- [Exercise instructions]
The answer must be a single number: the count of lines in the data below that hold the word "every".

[Saved data entries]
(* ===== verification/ConfirmGateInv.v ===== *)
(** * The invariants of the confirmation gate are kept by every step *)

From S2P Require Import Prelude PyString PyDict ConfirmGate ConfirmGateProps.

Import ConfirmGate.

(** ** Counting the coroutines of an item *)

Lemma count_insert l m tid su :
  m !! tid = None →
  count l (<[tid := su]> m) = (count l m + if decide (s_loc su = l) then 1 else 0)%nat.
Proof.
  intros Hm. unfold count. case_decide as E.
  - rewrite map_filter_insert_True by done. rewrite map_size_insert_None; [lia|].
    apply map_lookup_filter_None. by left.
  - rewrite map_filter_insert_False by done. rewrite delete_id by done. lia.
Qed.

Lemma count_delete l m tid su :
  m !! tid = Some su →
  count l m = (count l (delete tid m) + if decide (s_loc su = l) then 1 else 0)%nat.
Proof.
  intros Hm. rewrite <- (insert_delete_id m tid su) at 1 by done.
  apply count_insert. apply lookup_delete_eq.
Qed.

Lemma count_pos l m : (0 < count l m)%nat → ∃ tid su, m !! tid = Some su ∧ s_loc su = l.
Proof.
  unfold count. intros Hc. destruct (map_choose (filter (λ ts, s_loc ts.2 = l) m)) as (tid & su & Hx).
  { intros E. rewrite E, map_size_empty in Hc. lia. }
  apply map_lookup_filter_Some in Hx as [? ?]. eauto.
Qed.

Lemma count_zero l m : (∀ tid su, m !! tid = Some su → s_loc su ≠ l) → count l m = 0%nat.
Proof.
  intros Hm. destruct (count l m) eqn:E; [done|].
  destruct (count_pos l m) as (tid & su & Hx & Hl); [lia|]. by apply Hm in Hx.
Qed.

Section invariant.
Context `{GateHost}.

(** ** Consequences of the invariant *)

Lemma wf_waiter s c cid l :
  wf s → dget (pend (reg s) c) cid = Some l → ∃ tid su, waiting s !! tid = Some su ∧ s_loc su = l.
Proof.
  intros Hwf Hl. destruct (wf_ref s Hwf c cid l Hl) as (_ & p & Hp & Hpos).
  apply count_pos. pose proof (wf_count s Hwf l p Hp). lia.
Qed.

Lemma wf_inj s c cid c' cid' l :
  wf s → dget (pend (reg s) c) cid = Some l → dget (pend (reg s) c') cid' = Some l →
  c = c' ∧ cid = cid'.
Proof.
  intros Hwf H1 H2. destruct (wf_waiter s c cid l Hwf H1) as (tid & su & Hw & Hl).
  destruct (wf_home s Hwf _ _ _ _ _ H1 Hw Hl) as [<- <-].
  by destruct (wf_home s Hwf _ _ _ _ _ H2 Hw Hl) as [<- <-].
Qed.

Lemma wf_empty_chat s c : wf s → pend (reg s) c = [] → idx (reg s) c = [].
Proof.
  intros Hwf Hp. destruct (idx (reg s) c) as [|[k cid] i] eqn:Ei; [done|].
  destruct (wf_idx s Hwf c k cid) as (l & p & Hl & _).
  { rewrite Ei. cbn. by rewrite bool_decide_true. }
  by rewrite Hp in Hl.
Qed.

(** ** Preservation *)

(** The registry keeps its references; items may be decided, woken or told
    their choice. *)
Lemma wf_update s r' waking' log' :
  wf s → dicts_ok r' →
  (∀ c, pend r' c = pend (reg s) c ∧ idx r' c = idx (reg s) c) →
  length (heap r') = length (heap (reg s)) →
  (∀ l p', heap r' !! l = Some p' → ∃ p, heap (reg s) !! l = Some p ∧ static_eq p p' ∧
     waiters p' = waiters p ∧ (decision p' = None → decision p = None) ∧
     (decision p' ≠ None → event p' = true ∨ l ∈ waking')) →
  wf (mkSys r' (waiting s) waking' log').
Proof.
  intros Hwf Hd Hsame Hlen Hheap.
  assert (∀ l p, heap (reg s) !! l = Some p → ∃ p', heap r' !! l = Some p' ∧ static_eq p p' ∧
     waiters p' = waiters p) as Hfwd.
  { intros l p Hp. destruct (lookup_lt_is_Some_2 (heap r') l) as [p' Hp'].
    { rewrite Hlen. by eapply lookup_lt_Some. }
    destruct (Hheap l p' Hp') as (p0 & H0 & ? & ? & _). simplify_eq. eauto. }
  assert (∀ p p', static_eq p p' → key_of p' = key_of p) as Hkey.
  { intros p p' (E1 & E2 & _). unfold key_of. congruence. }
  constructor; cbn.
  - done.
  - intros c cid l. destruct (Hsame c) as [-> _]. intros Hl.
    destruct (wf_ref s Hwf c cid l Hl) as (? & p & Hp & ?). split; [done|].
    destruct (Hfwd l p Hp) as (p' & ? & _ & ?). exists p'. split; [done|lia].
  - intros l p' Hp'. destruct (Hheap l p' Hp') as (p & Hp & _ & -> & _). by apply (wf_count s Hwf).
  - intros tid su Hw. destruct (Hsame (req_chat (s_req su))) as [-> _].
    destruct (wf_wait s Hwf tid su Hw) as (? & p & Hp & Hk). split; [done|].
    destruct (Hfwd _ p Hp) as (p' & ? & Hst & _). exists p'. split; [done|].
    by rewrite (Hkey p p').
  - intros c cid l tid su. destruct (Hsame c) as [-> _]. apply (wf_home s Hwf).
  - intros c k cid. destruct (Hsame c) as [-> ->]. intros Hi.
    destruct (wf_idx s Hwf c k cid Hi) as (l & p & ? & Hp & Hk).
    destruct (Hfwd _ p Hp) as (p' & ? & Hst & _). exists l, p'. split_and!; [done..|].
    by rewrite (Hkey p p').
  - intros c cid l p' Hl Hp' Hdec. destruct (Hsame c) as [E1 E2]. rewrite E1 in Hl. rewrite E2.
    destruct (Hheap l p' Hp') as (p & Hp & Hst & _ & Hnone & _). rewrite (Hkey p p') by done.
    eapply (wf_live s Hwf); eauto.
  - intros l p' Hp' Hdec. destruct (Hheap l p' Hp') as (p & _ & _ & _ & _ & Haw). by apply Haw.
Qed.
(** A decision is checked against the kind of its item and changes exactly
    what it is about.  A refusal changes nothing, and is "stale" exactly when the
    chat has no such item.  A recorded decision decides its item; allowing for
    the session also decides the undecided items of the chat that have the same
    kind, are not design pickers and lie in the granted scope, reports exactly
    those, and leaves every other item as it was. *)
Theorem decision_reaches_its_group s now chat cid d o ans r' ls :
  reachable s → set_decision now chat cid d o (reg s) = (ans, r', ls) →
  match ans with
  | Refused reason =>
      r' = reg s ∧ ls = [] ∧ (reason = "stale" ↔ dget (pend (reg s) chat) cid = None)
  | Recorded d' op' path' cids =>
      ∃ l p p1, dget (pend (reg s) chat) cid = Some l ∧ heap (reg s) !! l = Some p ∧
        check_decision p d o = Ok p1 ∧ d' = d ∧ op' = op p ∧ path' = logical_path p ∧
        let covered other q := d = DECISION_ALLOW_SESSION ∧
          cascades cid p (_session_scope (kind p) (logical_path p)) other q = true in
        (∀ other, other ∈ cids ↔ ∃ l0 q, (other, l0) ∈ pend (reg s) chat ∧
           heap (reg s) !! l0 = Some q ∧ covered other q) ∧
        heap r' !! l = Some (p1 <| decision := Some d |>) ∧
        (∀ other l0 q, (other, l0) ∈ pend (reg s) chat → heap (reg s) !! l0 = Some q →
           covered other q → heap r' !! l0 = Some (allowed_session q)) ∧
        (∀ l0 q, heap (reg s) !! l0 = Some q → l0 ≠ l →
           (∀ other, (other, l0) ∈ pend (reg s) chat → ¬ covered other q) →
           heap r' !! l0 = Some q)
  end.
Proof.
  intros Hr. pose proof (reachable_wf s Hr) as Hwf. unfold set_decision.
  pose proof (pend_locs_NoDup s chat Hwf) as Hnd.
  destruct (wf_dicts s Hwf) as [_ Hnk]. destruct (Hnk chat) as [Hnk1 _]. clear Hnk.
  assert (∀ st, dget (chats (reg s)) chat = Some st → pend (reg s) chat = pending st) as Hpend.
  { intros st E. unfold pend, chat_of. by rewrite E. }
  destruct (dget (chats (reg s)) chat) as [st|] eqn:Est.
  2:{ intros [= <- <- <-]. unfold pend, chat_of. by rewrite Est. }
  rewrite (Hpend st eq_refl) in *.
  destruct (dget (pending st) cid) as [l|] eqn:El; [|by intros [= <- <- <-]].
  destruct (wf_ref s Hwf chat cid l) as (_ & p & Hp & _); [by rewrite (Hpend st eq_refl)|].
  rewrite Hp. destruct (check_decision p d o) as [p1|reason] eqn:Ec.
  2:{ intros [= <- <- <-]. split_and!; [done..|]. split; [|done].
      intros ->. revert Ec. unfold check_decision. by repeat case_match. }
  assert (∀ l0, l0 ≠ l → <[l := p1 <| decision := Some d |>]> (heap (reg s)) !! l0 = heap (reg s) !! l0)
    as Hins by (intros; by apply list_lookup_insert_ne).
  assert (<[l := p1 <| decision := Some d |>]> (heap (reg s)) !! l = Some (p1 <| decision := Some d |>))
    as Hinl by (apply list_lookup_insert_eq; by eapply lookup_lt_Some).
  assert (∀ other q g, cascades cid p g other q = true → (other, l) ∉ pending st) as Hself.
  { intros other q g Hc Hin. apply (elem_dget _ _ _ Hnk1) in Hin. unfold cascades in Hc. bool_simpl.
    destruct (wf_inj s chat cid chat other l Hwf) as [_ ?]; rewrite ?(Hpend st eq_refl); done. }
  destruct (bool_decide (d = DECISION_ALLOW_SESSION)) eqn:Ea.
  - apply bool_decide_eq_true in Ea as ->.
    destruct (cascade _ _ _ _ _) as [[h cids] ls'] eqn:Ecas. intros [= <- <- <-].
    destruct (cascade_exact _ _ _ _ _ _ _ _ Hnd Ecas) as (I1 & I2 & I3). cbn [heap put_pending] in I1, I2, I3.
    assert (∀ other, (other, l) ∈ pending st → other = cid) as Hcid.
    { intros other Hin. apply (elem_dget _ _ _ Hnk1) in Hin.
      by destruct (wf_inj s chat other chat cid l Hwf); rewrite ?(Hpend st eq_refl). }
    exists l, p, p1. split_and!; [done..| | | |].
    + intros other. rewrite I1. split; intros (l0 & q & Hin & Hq & Hc); exists l0, q.
      * rewrite Hins in Hq; [done|]. intros ->. by eapply Hself.
      * destruct Hc as [_ Hc]. split_and!; [done| |done]. cbn. rewrite Hins; [done|].
        intros ->. by eapply Hself.
    + cbn. rewrite (I2 cid l (p1 <| decision := Some DECISION_ALLOW_SESSION |>)); [|by apply dget_elem|done].
      unfold cascades. by rewrite bool_decide_true by done.
    + intros other l0 q Hin Hq [_ Hc]. cbn. rewrite (I2 other l0 q); [by rewrite Hc|done|].
      cbn. rewrite Hins; [done|]. intros ->. by eapply Hself.
    + intros l0 q Hq Hne Hno. cbn. destruct (decide (l0 ∈ (pending st).*2)) as [Hin|Hin].
      * apply list_elem_of_fmap in Hin as ([other l1] & -> & Hin). cbn in *.
        rewrite (I2 other l1 q); [|done|cbn; by rewrite Hins].
        destruct (cascades cid p _ other q) eqn:Hc; [by destruct (Hno other Hin)|done].
      * rewrite I3 by done. cbn. by rewrite Hins.
  - apply bool_decide_eq_false in Ea. intros [= <- <- <-]. exists l, p, p1.
    split_and!; [done..| |done| |].
    + intros other. split; [by intros ?%not_elem_of_nil|]. by intros (? & ? & _ & _ & ? & _).
    + by intros ? ? ? _ _ [? _].
    + intros l0 q Hq Hne _. cbn. by rewrite Hins.
Qed.
End theorems.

- [Solution below]
2